(** C3. With the I/O log of the repository: when the log of a child that is to be
    rebuilt is stopped, the rebuild map marks every block of every write that the
    child missed, so a partial rebuild from the map copies it: the write was
    acknowledged, or is out without a failure so far, and was not sent to the
    child.  Except if the child was bypassed: its device was detached while it was
    healthy and had no log, or the channel reconnected its logs and left out that of
    the child, for which there was a rebuild job, without writing to its device
    ([Nx.overlooked]; [early_reconnect_loses_write]).  The run is
    one of all events of the data plane and of children and rebuild jobs, in which
    no rebuild completes; partial rebuild is enabled, the nexus has fewer than 128
    children, writes are within every child, devices can be logged, and a child
    that is brought back has a device of the same name. *)
Theorem missed_writes_are_dirty {B} `{!BitVec B, !BitVecLaws B} (SEGMENT_SIZE : Z) (cores : list Z)
    (HSEG : 0 < SEGMENT_SIZE < 2^64)
    (core data_ent_offset now limit : Z) (dev_of : string → string) (h : string → bool)
    (cs : list (NexusChild (IOLog.IOLog B))) (jobs : list string) (evs : list Nx.event)
    (w : Nx.World (IOLog.IOLog B)) (id : nat) (b : Nx.NioCtx) (c : NexusChild (IOLog.IOLog B)) (l : IOLog.IOLog B) :
  let LO := IoLogImpl.ops SEGMENT_SIZE cores in
  let LL := IoLogImpl.laws SEGMENT_SIZE cores HSEG in
  core ∈ cores → start_ok limit dev_of True cs →
  Nx.reaches core true data_ent_offset now (Nx.new now h cs jobs) evs w →
  Forall (ev_ok data_ent_offset limit dev_of) evs →
  Nx.bios w !! id = Some b → is_write_like (Nx.io_type b) = true →
  (id, BioOk) ∈ Nx.completed w ∨ (∃ d, (id, d) ∈ Nx.outstanding w) ∧ Nx.failed b = 0 →
  c ∈ Nx.children w → io_log c = Some l → sync_state c = OutOfSync → dev_of (name c) ∉ Nx.targets b →
  name c ∈ Nx.bypassed w ∧ was_bypassed core data_ent_offset now (Nx.new now h cs jobs) evs (name c) ∨
  ∃ m, stop_io_log (E := CoreError) (@IOLog.finalize B _ CoreError) c = (set_io_log None c, Ok (Some m)) ∧
    ∀ blk, Nx.effective_offset data_ent_offset b ≤ blk <
             Nx.effective_offset data_ent_offset b + Nx.num_blocks b →
      @RMap.is_blk_clean B _ CoreError m blk = Ok false.
Proof.
  intros LO LL Hcore Hstart Hrun Hevs Hb Hw Hin Hc Hl Hsync Hmiss.
  destruct (@write_covered _ LO LL core data_ent_offset now limit dev_of Hcore h cs jobs Hstart evs w Hrun Hevs id b c)
    as (Hr & _ & [Hex|[?|[Hlog|?]]]); try done; [| |by left].
  { exfalso. unfold excluded, has_io_log in Hex. rewrite Hl, Hsync in Hex. by destruct Hex as [[? _]|[? _]]. }
  destruct Hlog as (l' & hist & nb & Hl' & Hh & Hnb & He). rewrite Hl in Hl'. injection Hl' as <-. right.
  destruct (Hr Hw) as (? & ? & ?). set (o := Nx.effective_offset data_ent_offset b) in *.
  assert (Hne : cores ≠ []) by (by destruct cores; [apply not_elem_of_nil in Hcore|]).
  destruct (IoLogImpl.finalize_dirty SEGMENT_SIZE cores HSEG l hist nb core
    (Nx.io_type b) o (Nx.num_blocks b) o Hh Hne He Hw ltac:(lia)) as (m & Hm & _).
  exists m. split; [unfold stop_io_log; rewrite Hl, Hm; done|]. intros blk Hblk.
  destruct (IoLogImpl.finalize_dirty SEGMENT_SIZE cores HSEG l hist nb core
    (Nx.io_type b) o (Nx.num_blocks b) blk Hh Hne He Hw Hblk) as (m' & Hm' & Hd').
  rewrite Hm in Hm'. injection Hm' as <-. exact Hd'.
Qed.

End NxProps.

(** ** Runs of a nexus with two children *)

Module NxSample.

Local Instance log_ops : IoLogOps (IOLog.IOLog (list bool)) := IoLogImpl.ops 4096 [0; 1].
Local Instance log_laws : IoLogLaws (IOLog.IOLog (list bool)) :=
  IoLogImpl.laws 4096 [0; 1] (conj eq_refl eq_refl).

Lemma core_1 : 1 ∈ @il_cores _ _ log_laws.
Proof. right. left. Qed.

Definition child (nm dev : string) : NexusChild (IOLog.IOLog (list bool)) :=
  mkChild "nexus" Open Synced DestroyNone None [] nm (Some (mkBlockDevice dev "nvme" 51200 100 512))
    true None.

Definition kids := [child "a" "da"; child "b" "db"].

Definition accept : nat → string → outcome CoreError unit := λ _ _, Ok tt.

(** Child [b] fails a write and is detached; the write is resubmitted. *)
Definition write_with_fault : list Nx.event :=
  [EvNew 0 IoWrite 10 3 false accept; EvChild 1 (NvmeError Generic_ABORTED_SQ_DELETION) accept;
   EvDetach "db"; EvChild 0 Success accept; EvChild 0 Success accept].

Definition start : Nx.World (IOLog.IOLog (list bool)) := Nx.new 7 (λ _, true) kids [].

(** The device of a child *)
Definition dev_of (n : string) : string := "d" +:+ n.

Lemma start_kids : start_ok 100 dev_of True kids.
Proof.
  assert (Hw : ∀ nm, wfc 100 dev_of True (child nm (dev_of nm))).
  { intros nm. split; [|done|done]. intros d [= <-]. simpl. split_and!; try done. }
  assert (Hall : ∀ P : NexusChild _ → Prop, P (child "a" "da") → P (child "b" "db") → Forall P kids)
    by (intros; by apply Forall_cons; split; [|apply Forall_cons]).
  split; [apply Hall; apply (Hw _)|apply Hall; by right; left| |simpl; lia].
  by apply (bool_decide_unpack _).
Qed.

Definition end_world : Nx.World (IOLog.IOLog (list bool)) :=
  default start (run_events 1 true 0 7 write_with_fault start).

Lemma end_run : Nx.reaches 1 true 0 7 start write_with_fault end_world.
Proof.
  apply (run_events_reaches 1 true 0 7 start [] start write_with_fault end_world);
    [constructor|by vm_compute].
Qed.

Lemma evs_in_range : Forall (ev_ok 0 100 dev_of) write_with_fault.
Proof. repeat constructor; simpl; vm_compute; done. Qed.

Definition end_bio : Nx.NioCtx := default (Nx.new_bio IoRead 0 0 false) (Nx.bios end_world !! 0%nat).

Lemma nexus_io_completes_once_witness :
  Nx.bios end_world !! 0%nat = Some end_bio ∧
  (length (filter (λ i, i = 0%nat) (Nx.frozen_ios end_world)) +
   length (filter (λ i, i = 0%nat) (Nx.wait_buf end_world)) +
   (if decide (filter (λ p, p.1 = 0%nat) (Nx.outstanding end_world) = []) then 0 else 1) +
   length (filter (λ p, p.1 = 0%nat ∧ no_mem p.2 = false) (Nx.completed end_world)) = 1)%nat ∧
  ∀ r, (0%nat, r) ∈ Nx.completed end_world → no_mem r = false.
Proof.
  assert (Hb : Nx.bios end_world !! 0%nat = Some end_bio) by (vm_compute; reflexivity).
  split; [exact Hb|].
  destruct (@NxProps.nexus_io_completes_once _ _ log_laws 1 0 7 100 dev_of core_1
    (λ _, true) kids [] start_kids write_with_fault end_world end_run evs_in_range 0%nat end_bio Hb) as [H1 H2].
  split; [exact H1|]. apply H2. by repeat constructor.
Defined.

Definition child_b : NexusChild (IOLog.IOLog (list bool)) :=
  default (child "b" "db") (Nx.children end_world !! 1%nat).

Lemma end_facts :
  Nx.bios end_world !! 0%nat = Some end_bio ∧ (0%nat, BioOk) ∈ Nx.completed end_world ∧
  is_write_like (Nx.io_type end_bio) = true ∧ child_b ∈ Nx.children end_world ∧
  Nx.oks end_bio = ["da"].
Proof.
  assert (E : Nx.completed end_world = [(0%nat, BioOk)]) by (vm_compute; reflexivity).
  split; [vm_compute; reflexivity|]. split; [rewrite E; left|].
  split; [vm_compute; reflexivity|]. split; [|vm_compute; reflexivity].
  apply (list_elem_of_lookup_2 _ 1). vm_compute. reflexivity.
Qed.

Lemma acked_write_is_on_every_child_witness :
  Nx.targets end_bio ≡ₚ Nx.oks end_bio ∧ logged 100 child_b (ev_of 1 0 end_bio).
Proof.
  destruct end_facts as (Hb & Hin & Hw & Hc & Ho).
  destruct (@NxProps.acked_write_is_on_every_child _ _ log_laws 1 0 7 100 dev_of core_1
    (λ _, true) kids [] start_kids write_with_fault end_world end_run evs_in_range
    0%nat end_bio child_b Hb Hin Hw Hc) as [Ht [Hex|[Hd|[Hl|[Hby _]]]]].
  - exfalso. destruct Hex as [(_ & _ & H)|[H _]]; vm_compute in H; discriminate.
  - exfalso. rewrite Ho in Hd. apply list_elem_of_singleton in Hd. vm_compute in Hd. discriminate.
  - split; [exact Ht|exact Hl].
  - exfalso. assert (E : Nx.bypassed end_world = []) by (vm_compute; reflexivity).
    rewrite E in Hby. by apply not_elem_of_nil in Hby.
Defined.

Lemma nexus_io_panics_only_when_stale_witness :
  ∃ w', Nx.exec 1 true 0 7 (EvFault "da" TimedOut true) end_world = Some (w', Ok tt).
Proof.
  destruct (Nx.exec 1 true 0 7 (EvFault "da" TimedOut true) end_world) as [[w' o]|] eqn:E;
    [|exfalso; vm_compute in E; discriminate].
  exists w'.
  destruct (@NxProps.nexus_io_panics_only_when_stale _ _ log_laws 1 0 7 100 dev_of core_1
    (λ _, true) kids [] start_kids write_with_fault end_world end_run evs_in_range
    (EvFault "da" TimedOut true) w' o I E) as [->|[-> _]]; [reflexivity|].
  exfalso. vm_compute in E. discriminate.
Defined.

(** The device of [b] is back: [b] is brought back and is to be rebuilt, the channel
    is reconfigured, and the log of [b] is about to be stopped. *)
Definition back_again : list Nx.event :=
  write_with_fault ++
  [EvOnline "b" (Ok "db") (λ _, Some (mkBlockDevice "db" "nvme" 51200 100 512)) (Ok tt) 51200;
   EvNew 1 IoWrite 20 2 false accept; EvChild 0 Success accept; EvRebuild "b"; EvReconnect (λ _, true)].

Definition back_world : Nx.World (IOLog.IOLog (list bool)) :=
  default start (run_events 1 true 0 7 back_again start).

Lemma back_run : Nx.reaches 1 true 0 7 start back_again back_world.
Proof.
  apply (run_events_reaches 1 true 0 7 start [] start back_again back_world); [constructor|by vm_compute].
Qed.

Lemma back_in_range : Forall (ev_ok 0 100 dev_of) back_again.
Proof.
  apply Forall_app. split; [exact evs_in_range|]. apply Forall_cons. split.
  { split_and!; [done|done|]. intros _ d [= <-]. by split_and!. }
  by repeat constructor.
Qed.

(** No child was bypassed: the rebuild job is there before the log is stopped,
    but the channel writes to [b] by the time it leaves the log out. *)
Lemma back_not_bypassed : Nx.bypassed back_world = [].
Proof. by vm_compute. Qed.

Definition back_bio : Nx.NioCtx := default (Nx.new_bio IoRead 0 0 false) (Nx.bios back_world !! 1%nat).
Definition back_b : NexusChild (IOLog.IOLog (list bool)) := default (child "b" "db") (Nx.children back_world !! 1%nat).
Definition back_log : IOLog.IOLog (list bool) := default (IOLog.mkIOLog "" ∅) (io_log back_b).

Lemma missed_writes_are_dirty_witness :
  ∃ m, stop_io_log (E := CoreError) (@IOLog.finalize (list bool) _ CoreError) back_b = (set_io_log None back_b, Ok (Some m)) ∧
    @RMap.is_blk_clean (list bool) _ CoreError m 21 = Ok false.
Proof.
  destruct (@NxProps.missed_writes_are_dirty (list bool) _ _ 4096 [0; 1] (conj eq_refl eq_refl) 1 0 7 100 dev_of
    (λ _, true) kids [] back_again back_world 1%nat back_bio back_b back_log) as [H|(m & Hm & Hd)].
  - exact core_1.
  - exact start_kids.
  - exact back_run.
  - exact back_in_range.
  - vm_compute. reflexivity.
  - vm_compute. reflexivity.
  - left. assert (E : Nx.completed back_world = [(0%nat, BioOk); (1%nat, BioOk)]) by (vm_compute; reflexivity).
    rewrite E. right. left.
  - apply (list_elem_of_lookup_2 _ 1). vm_compute. reflexivity.
  - vm_compute. reflexivity.
  - vm_compute. reflexivity.
  - assert (E : Nx.targets back_bio = ["da"%string]) by (vm_compute; reflexivity). rewrite E.
    intros H%list_elem_of_singleton. vm_compute in H. discriminate.
  - exfalso. destruct H as [H _]. rewrite back_not_bypassed in H. by apply not_elem_of_nil in H.
  - exists m. split; [exact Hm|]. apply Hd. vm_compute. by split.
Defined.

(** A write whose submission fails on the first child is failed to the
    client although the other child is healthy and was never tried. *)
Theorem first_submission_error_fails_write :
  ∃ w, run_events 1 true 0 7
         [EvNew 0 IoWrite 10 3 false (λ _ d, if bool_decide (d = "da"%string) then Err NoDevicesAvailable else Ok tt)]
         start = Some w ∧
    Nx.completed w = [(0%nat, BioFail)] ∧ Nx.writers w = ["db"] ∧
    (is_healthy <$> Nx.children w !! 1%nat) = Some true.
Proof. eexists. split; [vm_compute; reflexivity|]. by vm_compute. Qed.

**INSTRUCTIONS TO FOLLOW**
Transcribe exactly, and only, the lines from the opening line of the records through the line containing "while it was".

**ANSWER AREA**
(** C3. With the I/O log of the repository: when the log of a child that is to be
    rebuilt is stopped, the rebuild map marks every block of every write that the
    child missed, so a partial rebuild from the map copies it: the write was
    acknowledged, or is out without a failure so far, and was not sent to the
    child.  Except if the child was bypassed: its device was detached while it was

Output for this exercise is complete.